# The new WoodGun has arrived!!! Pics



## 68dodgeramman (Nov 27, 2009)

Well here it is! It arrived on Wednesday. What a perfect gift for Thanksgiving Day! Now I have to get it hooked up. I moved it near the area where I want it installed, I just have to wait for my boiler guy to come and let me know how far from walls and where the chimney can go before I position it in it's final spot. I just can't wait to start burning. I have a bout 9 pulp cord cut split and piled, and ready to burn! Speaking of which I read somewhere on here that with the WoodGun when you start the first initial burn, that you need to dry out the bricks before you burn it full bore.
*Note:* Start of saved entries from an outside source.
(** The notification an update asks for. *)
Definition notify_user (instance : msg_row) (item : StatusUpdateItem) (from_id : ContactId)
  (notify_msg_id : MsgId) : W unit :=
  match notify item with
  | None => ret tt
  | Some notify_list =>
      self_addr <- get_webxdc_self_addr instance ;;
      text <- (match notify_list !! self_addr with
               | Some text => ret (Some text)
               | None =>
                   match notify_list !! lit "*" with
                   | Some text =>
                       in_core (in_db (load_from_db (m_chat_id instance))) ;;;
                       muted <- gets (λ w, chat_is_muted (m_chat_id instance) (core w)) ;;
                       ret (if (muted : bool) then None else Some text)
                   | None => ret None
                   end
               end) ;;
      match text with
      | Some text =>
          emit_wx (IncomingWebxdcNotify (m_chat_id instance) from_id notify_msg_id text (href item))
      | None => ret tt
      end
  end.

(** [Context::create_status_update_record]; [instance] is the app as the caller loaded it. *)
Definition create_status_update_record (now : Z) (id : MsgId) (instance : msg_row)
  (item : StatusUpdateItem) (timestamp : Z) (can_info_msg : bool) (from_id : ContactId)
  : W (option N) :=
  serial <- write_status_update_inner id item timestamp ;;
  match serial with
  | None => ret None
  | Some serial =>
      let '(changed, p) := document_param item timestamp (load_params (m_param instance)) in
      let '(changed', p) := summary_param item timestamp p in
      notify_msg_id <- (match (if can_info_msg then info item else None) with
                        | Some info => show_info now id instance item info timestamp from_id
                        | None => ret id
                        end) ;;
      when (changed || changed')
        (store_param id p ;;; in_core (emit_core (MsgsChanged (m_chat_id instance) id))) ;;;
      when (bool_decide (m_type instance = Viewtype.Webxdc)) (emit_wx (WebxdcStatusUpdate id serial)) ;;;
      when (negb (from_id =? SELF)%N) (notify_user instance item from_id notify_msg_id) ;;;
      ret (Some serial)
  end.

(** [Context::get_status_update]. *)
Definition get_status_update (id : MsgId) (serial : N) : W str :=
  row <- gets (λ w, head (base.filter (λ r, u_id r = serial ∧ u_msg_id r = id) (updates w))) ;;
  ok_or (u_item <$> row) NoUpdateItem.

(** ** Sending *)

(** [ON CONFLICT(msg_id) DO UPDATE]. *)
Definition upsert (id : MsgId) (new : queue_row) (f : queue_row -> queue_row) (q : list queue_row)
  : list queue_row :=
  if bool_decide (id ∈ q_msg_id <$> q)
  then (λ r, if (q_msg_id r =? id)%N then f r else r) <$> q
  else q ++ [new].

Definition enqueue (id : MsgId) (serial : N) : W unit :=
  modify (upd_queue (upsert id {| q_msg_id := id; q_first := Z.of_N serial; q_last := serial |}
    (λ r, {| q_msg_id := q_msg_id r; q_first := q_first r; q_last := serial |}))).

(** [Context::send_webxdc_status_update_struct] up to and including the transaction that stores the update;
    it gives the serial if the update is to be queued. *)
Definition store_update (now : Z) (id : MsgId) (item : StatusUpdateItem) : W (option N) :=
  m <- load_message id ;;
  let instance := m.2 in
  if negb (bool_decide (m_type instance = Viewtype.Webxdc)) then fail (NotWebxdc id)
  else if bool_decide (is_Some (get_int (load_params (m_param instance)) Param.WebxdcIntegration))
  then intercept_send id item ;;; ret None
  else
    chat <- in_core (in_db (load_from_db (m_chat_id instance))) ;;
    reason <- in_core (why_cant_send_ex chat (λ _, false)) ;;
    match reason with
    | Some _ => fail CannotSendUpdate
    | None =>
        let send_now := negb (bool_decide (m_state instance ∈ [MessageState.Undefined; MessageState.OutDraft])) in
        new_uid <- in_core create_id ;;
        serial <- create_status_update_record now id instance (with_uid (Some new_uid) item) now send_now SELF ;;
        serial <- ok_or serial DuplicateUid ;;
        ret (if send_now then Some serial else None)
    end.

(** The rest of it, another transaction. *)
Definition queue_update (id : MsgId) (serial : N) : W unit := enqueue id serial ;;; emit_wx InterruptSmtp.

Definition send_webxdc_status_update_struct (now : Z) (id : MsgId) (item : StatusUpdateItem) : W unit :=
  serial <- store_update now id item ;;
  match serial with
  | Some serial => queue_update id serial
  | None => ret tt
  end.

(** [Context::send_webxdc_status_update]. *)
Definition send_webxdc_status_update (now : Z) (id : MsgId) (update_str : str) : W unit :=
  item <- ok_or (of_json update_str) BadUpdate ;;
  send_webxdc_status_update_struct now id item.

(** [smtp_status_update_get]. *)
Definition smtp_status_update_get : W (option queue_row) := gets (λ w, head (queue w)).

(** [smtp_status_update_pop_serials]. *)
Definition smtp_status_update_pop_serials (id : MsgId) (first : Z) (first_new : N) : W unit :=
  let done r := (q_msg_id r =? id)%N && (q_first r =? first)%Z && (q_last r <? first_new)%N in
  deleted <- gets (λ w, existsb done (queue w)) ;;
  if (deleted : bool) then modify (upd_queue (base.filter (λ r, done r = false)))
  else modify (upd_queue (fmap (λ r, if (q_msg_id r =? id)%N && (q_first r =? first)%Z
                                     then {| q_msg_id := q_msg_id r; q_first := Z.of_N first_new; q_last := q_last r |}
                                     else r))).

(** The loop of [render_webxdc_status_update_object]: the updates that fit, and the first that does
    not. *)
Fixpoint take_updates (size_max : option N) (json : str) (rows : list update_row)
  : str * list update_row * option N :=
  match rows with
  | [] => (json, [], None)
  | r :: rows' =>
      let full := match size_max with
                  | Some m => (m <=? byte_len json + byte_len (u_item r))%N
                  | None => false
                  end in
      if negb (bool_decide (json = [])) && full then (json, [], Some (u_id r))
      else
        let json := (if bool_decide (json = []) then [] else json ++ lit "," ++ [LF]) ++ u_item r in
        let '(json, taken, stop) := take_updates size_max json rows' in
        (json, r :: taken, stop)
  end.

Definition updates_object (json : str) : str :=
  lit "{" ++ [34%N] ++ lit "updates" ++ [34%N] ++ lit ":[" ++ json ++ lit "]}".

Definition requested (id : MsgId) (first last : N) (w : Wx) : list update_row :=
  base.filter (λ r, u_msg_id r = id ∧ (first <= u_id r <= last)%N) (updates w).

(** [Context::render_webxdc_status_update_object]. *)
Definition render_webxdc_status_update_object (id : MsgId) (first last : N) (size_max : option N)
  : W (option str * N) :=
  gets (λ w,
    let '(json, _, stop) := take_updates size_max [] (requested id first last w) in
    (if bool_decide (json = []) then None else Some (updates_object json),
     default (N.min (last + 1) u32_max) stop)).

(** The hidden message that carries updates. *)
Definition update_message (id : MsgId) (instance : msg_row) (json : str) : W Message :=
  if bool_decide (m_rfc724_mid instance = []) then fail EmptyMessageId
  else
    text <- gets (λ w, default [] (msg_txt (core w) !! id)) ;;
    text <- (if bool_decide (text = [])
             then s <- gets (λ w, quote_summary id (core w)) ;; ok_or s HostError
             else ret text) ;;
    let p := Params_set (set_cmd Params_new SystemMessage.WebxdcStatusUpdate) Param.Arg json in
    let protect := default false (get_bool (load_params (m_param instance)) Param.GuaranteeE2ee) in
    let p := Params_set_optional (Params_set p Param.Quote text) Param.ProtectQuote
               (if protect : bool then Some (lit "1") else None) in
    ret {| msg_viewtype := Viewtype.Text; msg_text := BODY_DESCR; msg_hidden := true;
           msg_param := Params_remove p Param.GuaranteeE2ee |}.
What do I need to do on the first burn to dry them out?


----------



## Gooserider (Nov 27, 2009)

Looks like a nice boiler, even if the pooch looks rather bored by the whole thing...  :lol: 

You are right on needing to dry out the refractories, and really it applies to any wood burner, no matter who makes it, or what kind of unit it is...  The break in procedure is pretty simple - start small...  

You may have a more specific procedure in your manual, but essentially build a fire w/ some newspaper and a bit of kindling, let it burn out and the boiler cool back down, repeat with a couple of small splits, then larger ones, etc...  The idea is to work up to a full load over the course of 4-5 fires, each one a little bigger, and allowing the boiler to cool back down before each one.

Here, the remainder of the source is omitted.